──────── Exercise materials
(* ===== verification/DrawSafe.v ===== *)
(** Drawing is total: on a well-formed editor no [draw_*] function of Gui.c
    reads or writes outside its arrays, and drawing changes neither the texts
    nor the state of the application. *)
From stdpp Require Import gmap.
From Stdlib Require Import String.
From S2P Require Import Prelude Ulib Sys Textframe TextLemmas TextSpec TextRefine Widgets TextProps Draw DrawProps Highlight Pinyin PinyinProps GuiState Gui GuiDraw GuiProps.
Open Scope Z_scope.

(** * Areas *)

(** An area that is not empty starts on the screen. *)
Definition safe_area (a : Area) : Prop := 0 < width a -> 0 < height a -> 0 <= x a /\ 0 <= y a.

(** Where the parent of a widget is drawn, [k] levels down; where an edit box is
    drawn, whose offsets grow with its text. *)
Definition parent_ok (k : Z) (p : Area) : Prop := safe_area p /\ area_le (k * 2 ^ 20) (2 ^ 20) p.
Definition box_ok (p : Area) : Prop := safe_area p /\ area_le (2 ^ 25) (2 ^ 28) p.

(** The area of a widget and of an edit box. *)
Abbreviation widget_area := (area_le (2 ^ 20) (2 ^ 20)).
Abbreviation edit_area := (area_le (2 ^ 20) (2 ^ 28)).

Lemma safe_place p a : safe_area p -> safe_area (place p a).
Proof. unfold safe_area. intros Hp. place_cases; lia. Qed.

Lemma parent_exact k p a : parent_ok k p -> 0 <= k <= 12 -> edit_area a -> calc_current_area p a = place p a.
Proof. intros [_ Hp] Hk Ha. apply calc_exact; (eapply area_le_mono; [eassumption | lia | lia]). Qed.

Lemma widget_edit a : widget_area a -> edit_area a.
Proof. intros H. eapply area_le_mono; [exact H | lia | lia]. Qed.

Lemma parent_child k p a : parent_ok k p -> 0 <= k <= 12 -> widget_area a -> parent_ok (k + 2) (calc_current_area p a).
Proof.
  intros Hp Hk Ha. rewrite (parent_exact k) by (done || by apply widget_edit). destruct Hp as [Hs Hp].
  split; [by apply safe_place|]. eapply area_le_mono; [by eapply place_le | lia | lia].
Qed.

Lemma parent_box k p a : parent_ok k p -> 0 <= k <= 12 -> edit_area a -> box_ok (calc_current_area p a).
Proof.
  intros Hp Hk Ha. rewrite (parent_exact k) by done. destruct Hp as [Hs Hp].
  split; [by apply safe_place|]. eapply area_le_mono; [by eapply place_le | lia | lia].
Qed.

Lemma box_cell p a : box_ok p -> area_le (2 ^ 28) (2 ^ 28) a -> safe_area (calc_current_area p a).
Proof. intros [Hs Hp] Ha. rewrite calc_exact by done. by apply safe_place. Qed.

(** The largest number of rows and columns a box can show. *)
Definition TEXT_MAX : Z := 2 ^ 21.
(* ===== verification/System.v ===== *)
(** The running system: [main] of src/src/Gui.c with the interrupts of the
    keyboard and of the mouse.

    The loop of [main] is cut at the points where it calls [get_msg]: between
    two of them the program runs as one step, and an interrupt may come before
    each step.  This loses no behaviour of the queue, since a handler of the
    editor does not look at it; drawing changes the off-screen buffer, which no
    interrupt handler writes.  [sleep(0)] only gives up the processor. *)
From stdpp Require Import gmap.
From Stdlib Require Import String.
From S2P Require Import Prelude Ulib Sys Textframe TextLemmas TextSpec TextRefine TextRange Widgets TextSession TextProps Draw DrawProps Devices DeviceProps Highlight Pinyin GuiState Gui GuiDraw GuiProps DrawSafe.
Open Scope Z_scope.

(** Where [main] is. *)
Inductive phase :=
  | Dispatch (msg : Z)   (** at the [switch] *)
  | Fetch                (** at [msg = get_msg()] after the [switch] *)
  | Redraw               (** at [draw_BufferManager], no message pending *)
  | Poll.                (** in the [do ... while (!msg)] loop *)

Record system (W : Type) := mk_system {
  shift : Z;               (** of the keyboard driver *)
  pointer : Mouse.mouse;
  messages : Msg.queue;
  display : screen;
  resources : assets;
  editor : gui W;
  at_ : phase;
}.
Arguments mk_system {W}. Arguments shift {W}. Arguments pointer {W}. Arguments messages {W}.
Arguments display {W}. Arguments resources {W}. Arguments editor {W}. Arguments at_ {W}.

Inductive event :=
  | Kbd_irq (st data : Z)
  | Mouse_irq (st data : Z)
  | Run.

Section System.
Context {W : Type} `{!Sys W}.
Context (fuel : nat) (junk : nat -> TextEdit).
Implicit Types s : system W.

Definition full_area : Area := mk_Area 0 0 800 600 0 0.
Lemma transaction_spec st sz d l bs :
  at_rest st sz d l -> writes l = [] -> Forall (home st sz) bs.*1 ->
  (length bs <= 10)%nat -> zlen bs <= sz - 1 ->
  exists l', transaction l bs = Ok l' /\ at_rest st sz (apply d bs) l' /\ busy l' = false /\
    forall k, recoverable st sz (apply (view l) (take k (writes l')))
      (if (k <=? length bs)%nat then d else apply d bs).
Proof.
  intros HA Hw Hh H10 Hsz. destruct (begin_logging _ _ _ _ HA Hw) as (rest0 & L0).
  destruct HA as (Hst & Hsz' & Hz & Hn & Hlen & Hhd & Hd).
  unfold transaction, begin_trans. cbn [rbind].
  destruct (log_writes_logs st sz d _ _ [] bs [] rest0 L0 Hh H10 Hsz)
    as (l1 & secs & rest & -> & L). cbn [rbind app] in L |- *.
  pose proof (lg_count _ _ _ _ _ _ _ _ L) as Hc.
  destruct secs as [|s secs].
  - assert (bs = []) as ->.
    { destruct bs as [|[s b] bs]; [done|].
      destruct (lg_same _ _ _ _ _ _ _ _ L s) as [_ H]. cbn in H. set_solver. }
    unfold commit_trans. rewrite (lg_n _ _ _ _ _ _ _ _ L). cbn [length Z.of_nat Z.ltb Z.compare rbind].
    eexists. split; [done|]. pose proof (lg_writes _ _ _ _ _ _ _ _ L) as Hw1.
    assert (writes l1 = []) as Hw1' by (by apply length_zero_iff_nil). split_and!.
    + destruct L. unfold at_rest; cbn in *. split_and!; try done; try congruence.
      rewrite lg_disk0, Hw1' by lia. done.
    + done.
    + intros k. cbn [writes set_busy]. rewrite Hw1', take_nil.
      destruct k; cbn; by apply recoverable_clean.
  - destruct (commit_writes st sz d (view l) l1 bs (s :: secs) rest L Hhd)
      as (l' & h & h0 & HC & Hh1 & Hh2 & HA & HW); [lia | done|].
    exists l'. split_and!; [done | done | |].
    + unfold commit_trans in HC. rinv HC. by injection HC as <-.
    + intros k. rewrite HW. apply (prefix_recoverable st sz d (view l) l1 bs _ rest L); try done.
      lia.
Qed.

(** C2: A file-system transaction is atomic across crashes.  A transaction of
    at most ten blocks of the file system that fits the log runs to its end and
    leaves its blocks on the disk; and for every number [k] of its disk writes
    that reached the disk before a crash, and every sequence of crashes while
    [initlog] recovers, recovery finally succeeds and leaves an empty log and
    either the file system before the transaction (when the header was not yet
    written, [k <= length bs]) or the file system with all of its writes. *)
Theorem crash_atomic (sb_size sb_nlog : Z) (d : disk) (l : log) (bs : list (Z * block)) :
  at_rest (sb_size - sb_nlog) sb_nlog d l -> writes l = [] ->
  Forall (home (sb_size - sb_nlog) sb_nlog) bs.*1 ->
  zlen bs <= LOGSIZE -> zlen bs <= sb_nlog - 1 ->
  exists l', transaction l bs = Ok l' /\
    at_rest (sb_size - sb_nlog) sb_nlog (apply d bs) l' /\ busy l' = false /\
    forall k D, crashes sb_nlog sb_size (apply (view l) (take k (writes l'))) D ->
      exists r, initlog sb_size sb_nlog D = Ok r /\
        at_rest (sb_size - sb_nlog) sb_nlog
          (if (k <=? length bs)%nat then d else apply d bs) r.
Proof.
  intros HA Hw Hh H10 Hsz. unfold LOGSIZE in H10.
  destruct (transaction_spec _ _ _ _ _ HA Hw Hh) as (l' & Ht & HA' & Hb & Hr);
    [lia | lia|].
  exists l'. split_and!; try done. intros k D HD.
  eapply crashes_recoverable in HD; [| done | exact (Hr k)].
  destruct (recovers _ _ _ _ _ eq_refl HD) as (r & ? & ? & _). eauto.
Qed.

(** Two sectors written, one of them twice. *)
Lemma crash_atomic_witness :
  exists l', transaction (reboot 90 10 (fun _ => replicate 128 0))
      [(3, replicate 128 7); (5, replicate 128 8); (3, replicate 128 9)] = Ok l' /\
    length (writes l') = 7%nat /\
    exists r, initlog 100 10
        (apply (fun _ => replicate 128 0) (take 5 (writes l'))) = Ok r /\
      view r 3 = replicate 128 9 /\ view r 5 = replicate 128 8.
Proof.
  destruct (crash_atomic 100 10 (fun _ => replicate 128 0)
    (reboot 90 10 (fun _ => replicate 128 0))
    [(3, replicate 128 7); (5, replicate 128 8); (3, replicate 128 9)])
    as (l' & Hl' & _ & _ & Hc).
  - unfold at_rest. cbn. split_and!; try done.
    exists (replicate 127 0). cbn. split_and!; [done | lia | done].
  - done.
  - unfold home. cbn. repeat constructor; lia.
  - vm_compute. discriminate.
  - vm_compute. discriminate.
  - exists l'. split; [exact Hl'|]. split.
    + revert Hl'. vm_compute. by intros [= <-].
    + destruct (Hc 5%nat _ (no_crash _ _ _)) as (r & Hr & HA). exists r. split; [exact Hr|].
      destruct HA as (_ & _ & _ & _ & _ & _ & Hv).
      split; [rewrite (Hv 3) | rewrite (Hv 5)];
        first [vm_compute; reflexivity | unfold home; lia].
Defined.
(** One buffer [b] changes, to hold sector [s]; if it held another sector, it
    was neither busy nor dirty. *)
Lemma inv_update c c' F F' b s :
  inv c F -> wf c' -> (exists order, ring c' order) -> 0 <= b < NBUF ->
  (forall i, 0 <= i -> i <> b -> payload (B c' i) = payload (B c i)) ->
  dev (B c' b) = 1 -> sector (B c' b) = s -> 0 <= s < zlen (memdisk c) ->
  length (memdisk c') = length (memdisk c) ->
  0 <= flags (B c' b) < 8 -> has (B c' b) B_VALID = true -> bdata (B c' b) = F' s ->
  (forall i, 0 <= i < NBUF -> i <> b -> dev (B c i) = 1 -> sector (B c i) <> s) ->
  (forall s', 0 <= s' -> s' <> s ->
     F' s' = F s' /\ memdisk c' !! Z.to_nat s' = memdisk c !! Z.to_nat s') ->
  (memdisk c' !! Z.to_nat s = Some (F' s) \/
   has (B c' b) B_BUSY = true \/ has (B c' b) B_DIRTY = true) ->
  (dev (B c b) = 1 /\ sector (B c b) = s \/
   has (B c b) B_BUSY = false /\ has (B c b) B_DIRTY = false) ->
  inv c' F'.
Proof.
  intros V Hw HR Hb Hp Hd Hs Hsr Hl Hf Hv Hbd Hu HF Hds Hold.
  assert (forall i, 0 <= i -> i <> b ->
    flags (B c' i) = flags (B c i) /\ dev (B c' i) = dev (B c i) /\
    sector (B c' i) = sector (B c i) /\ bdata (B c' i) = bdata (B c i)) as Hq
    by (intros; by apply payload_fields, Hp).
  constructor; [done | done | | |].
  - intros i j Hi Hj Hdi Hdj Hij.
    destruct (decide (i = b)) as [->|Hib], (decide (j = b)) as [->|Hjb]; [done | | |].
    + destruct (Hq j) as (_ & E1 & E2 & _); [lia | done|]. exfalso. apply (Hu j); congruence.
    + destruct (Hq i) as (_ & E1 & E2 & _); [lia | done|]. exfalso. apply (Hu i); congruence.
    + destruct (Hq j) as (_ & E1 & E2 & _); [lia | done|].
      destruct (Hq i) as (_ & E3 & E4 & _); [lia | done|].
      apply (v_uniq _ _ V); congruence.
  - intros i Hi. destruct (decide (i = b)) as [->|Hib].
    + right. rewrite Hs, Hl. split_and!; done || lia.
    + destruct (Hq i) as (E0 & E1 & E2 & E3); [lia | done|]. rewrite E0, E1, E2, E3, Hl.
      destruct (v_buf _ _ V i Hi) as [?|(H1 & H2 & H3 & H4 & H5)]; [by left|]. right.
      split_and!; try done; try lia.
      * rewrite <- H4. apply payload_has, Hp; [lia | done].
      * rewrite H5. symmetry. apply HF; [lia | by apply Hu].
  - intros s' Hs'. rewrite Hl in Hs'. destruct (decide (s' = s)) as [->|Hne].
    + destruct Hds; [by left|]. right. eauto.
    + destruct (HF s') as [-> ->]; [lia | done|].
      destruct (v_disk _ _ V s' Hs') as [?|(i & Hi & H1 & H2 & H3)]; [by left|]. right.
      destruct (decide (i = b)) as [->|Hib].
      * exfalso. destruct Hold as [[_ ?]|[E1 E2]]; [congruence|].
        rewrite E1, E2 in H3. by destruct H3.
      * exists i. destruct (Hq i) as (_ & E1 & E2 & _); [lia | done|].
        rewrite E1, E2, !(payload_has (B c' i) (B c i)) by (apply Hp; [lia | done]). done.
Qed.

(** Facts about flag words of three bits, by cases. *)
Ltac flag_cases f :=
  assert (f = 0 \/ f = 1 \/ f = 2 \/ f = 3 \/ f = 4 \/ f = 5 \/ f = 6 \/ f = 7) as Hcase by lia;
  repeat (destruct Hcase as [Hcase|Hcase]); rewrite ?Hcase in *; try done; try (cbn in *; lia).

Lemma flags_busy f : 0 <= f < 8 -> 0 <= Z.lor f B_BUSY < 8.
Proof. intros H. flag_cases f. Qed.
Lemma flags_dirty f : 0 <= f < 8 -> 0 <= Z.lor f B_DIRTY < 8.
Proof. intros H. flag_cases f. Qed.
Lemma flags_free f : 0 <= f < 8 -> 0 <= Z.land f (Z.lnot B_BUSY) < 8.
Proof. intros H. flag_cases f. Qed.

Lemma has_lor v x g f :
  has (set_flags (Z.lor v g) x) f = negb (Z.land v f =? 0) || negb (Z.land g f =? 0).
Proof.
  unfold has. cbn. rewrite Z.land_lor_distr_l.
  destruct (Z.eqb_spec (Z.land v f) 0) as [->|H1], (Z.eqb_spec (Z.land g f) 0) as [->|H2];
    cbn [negb orb]; rewrite ?Z.lor_0_r; try reflexivity;
    apply negb_true_iff, Z.eqb_neq; rewrite ?Z.lor_eq_0_iff; tauto.
Qed.
(* ===== verification/Sh.v ===== *)
(** The parser of the shell: src/src/sh.c.

    The command line is one block of memory [b], ended by a NUL; a [char *] into
    it is an offset.  [panic] prints a message and exits, so it is a fault of
    the parser.  A command line is parsed by recursive descent; the calls are
    bounded by fuel, at most four levels of the grammar for each byte.

    [parseexec] fills in an [execcmd] while redirections are put around it: the
    pointer [ret] is the outermost one and [cmd] the innermost.  The model
    collects the arguments and the redirections and builds the tree at the end.
    [malloc] is taken to succeed: sh.c does not test its result, and where it fails
    [execcmd], [redircmd], [pipecmd], [listcmd] and [backcmd] pass the null pointer to
    [memset].  The theorems on the shell are about parsers with memory. *)
From S2P Require Import Prelude Ulib Sys.

Definition MAXARGS : Z := 10.

(** [struct cmd]: a string is the offset of its start and of its end. *)
Inductive cmd :=
  | EXEC (argv : list (Z * Z))
  | REDIR (c : cmd) (file efile mode fd : Z)
  | PIPE (left right : cmd)
  | LIST (left right : cmd)
  | BACK (c : cmd).

Definition whitespace : bytes := [32; 9; 13; 10; 11; 0].   (** " \t\r\n\v" *)
Definition symbols : bytes := [60; 124; 62; 38; 59; 40; 41; 0].   (** "<|>&;()" *)

(** [strchr(set, c) != 0] *)
Definition is_in (set : bytes) (c : Z) : result bool :=
  let! o := strchr set c in Ok (bool_decide (is_Some o)).

(** [while (s < es && P) s++] *)
Fixpoint skip (n : nat) (P : Z -> result bool) (b : bytes) (es s : Z) : result Z :=
  match n with
  | O => Ok s
  | S n' =>
      if s <? es then
        let! c := get b s in
        let! ok := P c in
        if ok : bool then skip n' P b es (s + 1) else Ok s
      else Ok s
  end.
Definition skip_while (P : Z -> result bool) (b : bytes) (es s : Z) : result Z :=
  skip (Z.to_nat (es - s)) P b es s.

Definition word_char (c : Z) : result bool :=
  let! w := is_in whitespace c in
  let! y := is_in symbols c in
  Ok (negb w && negb y).

(** The token: its code, its start and end, and the new position. *)
Definition gettoken (b : bytes) (es ps : Z) : result (Z * Z * Z * Z) :=
  let! s := skip_while (is_in whitespace) b es ps in
  let q := s in
  let! c := get b s in
  let! '(ret, s) :=
    if c =? 0 then Ok (c, s)
    else if (c =? 124) || (c =? 40) || (c =? 41) || (c =? 59) || (c =? 38) || (c =? 60) then Ok (c, s + 1)
    else if c =? 62 then
      let s := s + 1 in
      let! c2 := get b s in
      if c2 =? 62 then Ok (43, s + 1) else Ok (c, s)
    else
      let! s := skip_while word_char b es s in
      Ok (97, s) in
  let eq := s in
  let! s := skip_while (is_in whitespace) b es s in
  Ok (ret, q, eq, s).

Definition peek (b : bytes) (es ps : Z) (toks : bytes) : result (Z * bool) :=
  let! s := skip_while (is_in whitespace) b es ps in
  let! c := get b s in
  let! t := is_in toks c in
  Ok (s, negb (c =? 0) && t).

(** A redirection: file, its end, mode and descriptor. *)
Definition redir := (Z * Z * Z * Z)%type.

(** The redirections put around a command, the first one innermost. *)
Definition wrap (rs : list redir) (c : cmd) : cmd :=
  foldl (fun c '(f, ef, mode, fd) => REDIR c f ef mode fd) c rs.

(** The loop of [parseredirs]; a round consumes a byte. *)
Fixpoint redirs (n : nat) (b : bytes) (es ps : Z) (rs : list redir) : result (list redir * Z) :=
  match n with
  | O => Err OutOfFuel
  | S n' =>
      let! '(ps, more) := peek b es ps [60; 62; 0] in
      if more : bool then
        let! '(tok, _, _, ps) := gettoken b es ps in
        let! '(t, q, eq, ps) := gettoken b es ps in
        if negb (t =? 97) then Err Panic
        else
          let rs :=
            if tok =? 60 then rs ++ [(q, eq, O_RDONLY, 0)]
            else if tok =? 62 then rs ++ [(q, eq, Z.lor O_WRONLY O_CREATE, 1)]
            else if tok =? 43 then rs ++ [(q, eq, Z.lor O_WRONLY O_CREATE, 1)]
            else rs in
          redirs n' b es ps rs
      else Ok (rs, ps)
  end.

Definition parseredirs (b : bytes) (es ps : Z) : result (list redir * Z) :=
  redirs (S (length b)) b es ps [].

(** The loop of [parseexec]. *)
Fixpoint exec_args (n : nat) (b : bytes) (es ps : Z) (argv : list (Z * Z)) (rs : list redir)
  : result (list (Z * Z) * list redir * Z) :=
  match n with
  | O => Err OutOfFuel
  | S n' =>
      let! '(ps, stop) := peek b es ps [124; 41; 38; 59; 0] in
      if stop : bool then Ok (argv, rs, ps)
      else
        let! '(tok, q, eq, ps) := gettoken b es ps in
        if tok =? 0 then Ok (argv, rs, ps)
        else if negb (tok =? 97) then Err Panic
        else
          let argv := argv ++ [(q, eq)] in
          if MAXARGS <=? zlen argv then Err Panic
          else
            let! '(more, ps) := parseredirs b es ps in
            exec_args n' b es ps argv (rs ++ more)
  end.

(** [while (peek(ps, es, "&")) ...] of [parseline]. *)
Fixpoint backs (n : nat) (b : bytes) (es ps : Z) (c : cmd) : result (cmd * Z) :=
  match n with
  | O => Err OutOfFuel
  | S n' =>
      let! '(ps, more) := peek b es ps [38; 0] in
      if more : bool then
        let! '(_, _, _, ps) := gettoken b es ps in
        backs n' b es ps (BACK c)
      else Ok (c, ps)
  end.

Fixpoint parseline (fuel : nat) (b : bytes) (es ps : Z) : result (cmd * Z) :=
  match fuel with
  | O => Err OutOfFuel
  | S fuel' =>
      let! '(c, ps) := parsepipe fuel' b es ps in
      let! '(c, ps) := backs (S (length b)) b es ps c in
      let! '(ps, more) := peek b es ps [59; 0] in
      if more : bool then
        let! '(_, _, _, ps) := gettoken b es ps in
        let! '(r, ps) := parseline fuel' b es ps in
        Ok (LIST c r, ps)
      else Ok (c, ps)
  end
with parsepipe (fuel : nat) (b : bytes) (es ps : Z) : result (cmd * Z) :=
  match fuel with
  | O => Err OutOfFuel
  | S fuel' =>
      let! '(c, ps) := parseexec fuel' b es ps in
      let! '(ps, more) := peek b es ps [124; 0] in
      if more : bool then
        let! '(_, _, _, ps) := gettoken b es ps in
        let! '(r, ps) := parsepipe fuel' b es ps in
        Ok (PIPE c r, ps)
      else Ok (c, ps)
  end
with parseexec (fuel : nat) (b : bytes) (es ps : Z) : result (cmd * Z) :=
  match fuel with
  | O => Err OutOfFuel
  | S fuel' =>
      let! '(ps, block) := peek b es ps [40; 0] in
      if block : bool then parseblock fuel' b es ps
      else
        let! '(rs, ps) := parseredirs b es ps in
        let! '(argv, rs, ps) := exec_args (S (length b)) b es ps [] rs in
        Ok (wrap rs (EXEC argv), ps)
  end
with parseblock (fuel : nat) (b : bytes) (es ps : Z) : result (cmd * Z) :=
  match fuel with
  | O => Err OutOfFuel
  | S fuel' =>
      let! '(ps, block) := peek b es ps [40; 0] in
      if negb block then Err Panic
      else
        let! '(_, _, _, ps) := gettoken b es ps in
        let! '(c, ps) := parseline fuel' b es ps in
        let! '(ps, closed) := peek b es ps [41; 0] in
        if negb closed then Err Panic
        else
          let! '(_, _, _, ps) := gettoken b es ps in
          let! '(rs, ps) := parseredirs b es ps in
          Ok (wrap rs c, ps)
  end.

(** [*eq = 0] for each argument. *)
Fixpoint end_args (argv : list (Z * Z)) (b : bytes) : result bytes :=
  match argv with
  | [] => Ok b
  | (_, eq) :: argv' => let! b := put b eq 0 in end_args argv' b
  end.

Fixpoint nulterminate (c : cmd) (b : bytes) : result bytes :=
  match c with
  | EXEC argv => end_args argv b
  | REDIR c _ efile _ _ => let! b := nulterminate c b in put b efile 0
  | PIPE l r | LIST l r => let! b := nulterminate l b in nulterminate r b
  | BACK c => nulterminate c b
  end.

Definition parsecmd (b : bytes) : result (cmd * bytes) :=
  let! es := strlen b in
  let! '(c, s) := parseline (Z.to_nat (4 * es + 4)) b es 0 in
  let! '(s, _) := peek b es s [0] in
  if negb (s =? es) then Err Panic
  else
    let! b := nulterminate c b in
    Ok (c, b).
────────────────
**Exercise goal:**
The exact lines of the material above starting at the one that contains "Definition safe_area (a" and ending at the one that contains "Definition box_ok (p" are what to retype; leave out everything else.

**Solution to the exercise:**
Definition safe_area (a : Area) : Prop := 0 < width a -> 0 < height a -> 0 <= x a /\ 0 <= y a.

(** Where the parent of a widget is drawn, [k] levels down; where an edit box is
    drawn, whose offsets grow with its text. *)
Definition parent_ok (k : Z) (p : Area) : Prop := safe_area p /\ area_le (k * 2 ^ 20) (2 ^ 20) p.
Definition box_ok (p : Area) : Prop := safe_area p /\ area_le (2 ^ 25) (2 ^ 28) p.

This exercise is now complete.